_Your assignment:_ Two lines in the data below mark the range: the one with "- by rewrite Nat.min_r by lia." and the one with "rewrite Hfeed in". Return both, along with every line between them, exactly.
◇ ◇ ◇ ◇
(** The frame-start marker: the frame in progress, if it has a sample, is
    published; the window is cleared and a new frame begins. *)
Lemma feed_marker (l : Local) (g : AppState) :
  length (buffer l) < 4 ->
  length (temp_pixels l) = CCD_PIXEL_COUNT ->
  length (spectrum_data g) = CCD_PIXEL_COUNT ->
  pixel_index l <= CCD_PIXEL_COUNT ->
  exists l' g',
    feed [USB_FRAME_START] l g =
      Some (l', g',
            (if receiving_frame l && bool_decide (0 < pixel_index l)
             then [FrameComplete (pixel_index l)] else [])
              ++ discard (length (buffer l))) /\
    buffer l' = [] /\ pixel_index l' = 0 /\ receiving_frame l' = true /\
    temp_pixels l' = temp_pixels l /\
    last_stats_time l' = last_stats_time l /\
    (if receiving_frame l && bool_decide (0 < pixel_index l)
     then spectrum_data g' = decoded l ++ drop (pixel_index l) (spectrum_data g)
          /\ packets_received g' = wrap32 (packets_received g + 1)
     else g' = g).
Proof.
  intros Hb Ht Hs Hp. rewrite feed_one. unfold iteration.
  rewrite decide_True by (unfold BUFFER_SIZE; lia).
  change (Byte.eqb USB_FRAME_START USB_FRAME_START) with true.
  cbn [receiving_frame pixel_index set_buffer].
  destruct (receiving_frame l && bool_decide (0 < pixel_index l)).
  - destruct (publish_spec (set_buffer (buffer l ++ [USB_FRAME_START]) l) g)
      as (g' & Hpub & Hsp & Hn & _); try done.
    rewrite Hpub. simpl.
    eexists _, g'. split; [reflexivity|]. by repeat split.
  - simpl. eexists _, g. split; [reflexivity|]. by repeat split.
Qed.

Lemma take_min_length {A} (xs : list A) (m : nat) :
  take (min (length xs) m) xs = take m xs.
Proof.
  destruct (le_lt_dec (length xs) m).
  - rewrite Nat.min_l by lia. by rewrite !take_ge by lia.
  - by rewrite Nat.min_r by lia.
Qed.

(** From any state within bounds, the loop fed a frame-start marker is in
    the state "frame started". *)
Lemma run_marker (inputs : list (Read * Z)) (l : Local) (g : AppState) :
  wf l g ->
  bytes_of inputs = [USB_FRAME_START] ->
  exists l1 g1 evs1,
    run inputs l g = Some (l1, g1, evs1) /\ wf l1 g1 /\
    buffer l1 = [] /\ pixel_index l1 = 0 /\ receiving_frame l1 = true.
Proof.
  intros Hwf Hbytes.
  destruct (run_wf inputs l g Hwf) as (l1 & g1 & evs1 & Hrun & Hwf1).
  exists l1, g1, evs1. split; [done|]. split; [done|].
  pose proof (run_feed_sim inputs l l g g eq_refl) as Hsim.
  rewrite Hbytes, Hrun in Hsim.
  destruct Hwf as (Ht & Hs & Hp & Hb).
  destruct (feed_marker l g Hb Ht Hs Hp)
    as (l' & g' & Hfeed & Hb' & Hp' & Hr' & _).
  rewrite Hfeed in Hsim. destruct Hsim as [Hcore _].
  unfold core, framing in Hcore. injection Hcore as -> -> -> _ _ _.
  done.
Qed.

(** After the marker, [recs] clean records and the next marker publish one
    frame. *)
Lemma run_frame (recs : list (byte * byte)) (inputs : list (Read * Z))
    (l : Local) (g : AppState) :
  wf l g -> buffer l = [] -> pixel_index l = 0 -> receiving_frame l = true ->
  recs <> [] -> Forall clean recs ->
  bytes_of inputs = encode recs ++ [USB_FRAME_START] ->
  exists l2 g2,
    run inputs l g =
      Some (l2, g2, [FrameComplete (min (length recs) CCD_PIXEL_COUNT)]) /\
    spectrum_data g2 =
      take (min (length recs) CCD_PIXEL_COUNT) (map sample recs)
        ++ drop (min (length recs) CCD_PIXEL_COUNT) (spectrum_data g) /\
    packets_received g2 = wrap32 (packets_received g + 1) /\
    wf l2 g2 /\ buffer l2 = [] /\ pixel_index l2 = 0 /\
    receiving_frame l2 = true.
Proof.
  intros Hwf Hb Hp Hr Hne Hclean Hbytes.
  destruct (run_wf inputs l g Hwf) as (l2 & g2 & evs2 & Hrun & Hwf2).
  pose proof (run_feed_sim inputs l (at_clock0 l) g g eq_refl) as Hsim.
  rewrite Hbytes, Hrun, feed_app in Hsim.
  destruct Hwf as (Ht & Hs & Hpi & Hbl).
  destruct (feed_records_aligned recs (at_clock0 l) g)
    as (la & Hfa & Hba & Hra & Hta & Hlena & Hpa & Hdeca); try done.
  rewrite Hfa in Hsim. simpl in Hsim.
  assert (Hdec0 : decoded (at_clock0 l) = []).
  { unfold decoded, at_clock0. simpl. by rewrite Hp. }
  rewrite Hdec0 in Hdeca. simpl in Hpa, Hdeca. rewrite Hp in Hpa.
  simpl in Hpa.
  assert (Hpos : 0 < pixel_index la).
  { rewrite Hpa. destruct recs; [done|]. simpl. unfold CCD_PIXEL_COUNT. lia. }
  destruct (feed_marker la g) as (lb & gb & Hfb & Hbb & Hpb & Hrb & _ & _ & Hpub);
    try done; [rewrite Hba; simpl; lia | lia |].
  rewrite Hra in Hfb, Hpub. rewrite bool_decide_true in Hfb, Hpub by done.
  simpl in Hfb, Hpub. rewrite Hba in Hfb. simpl in Hfb.
  rewrite Hfb in Hsim. simpl in Hsim.
  destruct Hsim as [Hcore ->]. destruct Hpub as [Hsp Hn].
  unfold core, framing in Hcore.
  injection Hcore as Hb2 Hp2 Hr2 _ Hs2 Hn2.
  exists l2, g2. rewrite <- Hpa. split; [done|].
  split.
  { rewrite Hs2, Hsp, Hdeca. f_equal.
    by rewrite Hpa, <- (take_min_length (map sample recs)), length_map. }
  split; [by rewrite Hn2|].
  split; [done|]. by rewrite Hb2, Hp2, Hr2.
Qed.

(** ** The serial receiver: a record with a broken marker *)




Lemma frames_of_app (e1 e2 : list Event) :
  frames_of (e1 ++ e2) = frames_of e1 ++ frames_of e2.
Proof. unfold frames_of. apply omap_app. Qed.

Lemma frames_of_discard (k : nat) : frames_of (discard k) = [].
Proof. by destruct k. Qed.

Local Arguments store_pixel : simpl never.








End SerialFacts.

(** ** The datagram receiver *)

Section UdpFacts.
Import Udp.

Lemma store_datagram_length (data buf : list byte) :
  length (store_datagram data buf) = length buf.
Proof.
  unfold store_datagram.
  rewrite length_app, length_drop, !length_take. lia.
Qed.

Lemma pixel_at_defined (buf : list byte) (i : nat) :
  length buf = BUFFER_SIZE -> i < CCD_PIXEL_COUNT ->
  exists v, pixel_at buf i = Some v.
Proof.
  intros Hlen Hi. unfold pixel_at.
  destruct (lookup_lt_is_Some_2 buf (HEADER_SIZE + 2 * i)) as [b0 ->].
  { rewrite Hlen. unfold BUFFER_SIZE, HEADER_SIZE. lia. }
  destruct (lookup_lt_is_Some_2 buf (HEADER_SIZE + 2 * i + 1)) as [b1 ->].
  { rewrite Hlen. unfold BUFFER_SIZE, HEADER_SIZE. lia. }
  simpl. by eexists.
Qed.

Lemma copy_loop_total (todo : nat) :
  forall (i : nat) (buf : list byte) (spectrum : list Z),
    length buf = BUFFER_SIZE ->
    length spectrum = CCD_PIXEL_COUNT ->
    i + todo <= CCD_PIXEL_COUNT ->
    exists out,
      copy_loop todo i buf spectrum = Some out /\
      length out = CCD_PIXEL_COUNT /\
      drop (i + todo) out = drop (i + todo) spectrum.
Proof.
  induction todo as [|todo IH]; intros i buf spectrum Hb Hs Hi; simpl.
  { by exists spectrum. }
  destruct (pixel_at_defined buf i Hb) as [v ->]; [lia|]. simpl.
  rewrite vec_write_Some by lia. simpl.
  destruct (IH (S i) buf (<[i := v]> spectrum)) as (out & -> & Hlen & Hdrop);
    rewrite ?length_insert; try done; [lia|].
  exists out. split; [done|]. split; [done|].
  replace (i + S todo) with (S i + todo) by lia.
  rewrite Hdrop. apply drop_insert_lt. lia.
Qed.

Lemma header_defined (buf : list byte) :
  length buf = BUFFER_SIZE ->
  (exists b0, buf !! 0 = Some b0) /\
  (exists count, header_pixel_count buf = Some count /\ (0 <= count)%Z) /\
  (exists seq, header_sequence_num buf = Some seq).
Proof.
  intros Hlen.
  assert (Hlt : forall k, k < 13 -> exists b, buf !! k = Some b).
  { intros k Hk. apply lookup_lt_is_Some_2. rewrite Hlen.
    unfold BUFFER_SIZE, HEADER_SIZE. lia. }
  split; [apply Hlt; lia|]. split.
  - unfold header_pixel_count.
    destruct (Hlt 9) as [b0 ->]; [lia|]. destruct (Hlt 10) as [b1 ->]; [lia|].
    simpl. eexists. split; [done|]. unfold le16, wrap16.
    apply Z.mod_pos_bound. lia.
  - unfold header_sequence_num.
    destruct (Hlt 1) as [b0 ->]; [lia|]. destruct (Hlt 2) as [b1 ->]; [lia|].
    destruct (Hlt 3) as [b2 ->]; [lia|]. destruct (Hlt 4) as [b3 ->]; [lia|].
    simpl. by eexists.
Qed.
◇ ◇ ◇ ◇
_Result of this task:_
  - by rewrite Nat.min_r by lia.
Qed.

(** From any state within bounds, the loop fed a frame-start marker is in
    the state "frame started". *)
Lemma run_marker (inputs : list (Read * Z)) (l : Local) (g : AppState) :
  wf l g ->
  bytes_of inputs = [USB_FRAME_START] ->
  exists l1 g1 evs1,
    run inputs l g = Some (l1, g1, evs1) /\ wf l1 g1 /\
    buffer l1 = [] /\ pixel_index l1 = 0 /\ receiving_frame l1 = true.
Proof.
  intros Hwf Hbytes.
  destruct (run_wf inputs l g Hwf) as (l1 & g1 & evs1 & Hrun & Hwf1).
  exists l1, g1, evs1. split; [done|]. split; [done|].
  pose proof (run_feed_sim inputs l l g g eq_refl) as Hsim.
  rewrite Hbytes, Hrun in Hsim.
  destruct Hwf as (Ht & Hs & Hp & Hb).
  destruct (feed_marker l g Hb Ht Hs Hp)
    as (l' & g' & Hfeed & Hb' & Hp' & Hr' & _).
  rewrite Hfeed in Hsim. destruct Hsim as [Hcore _].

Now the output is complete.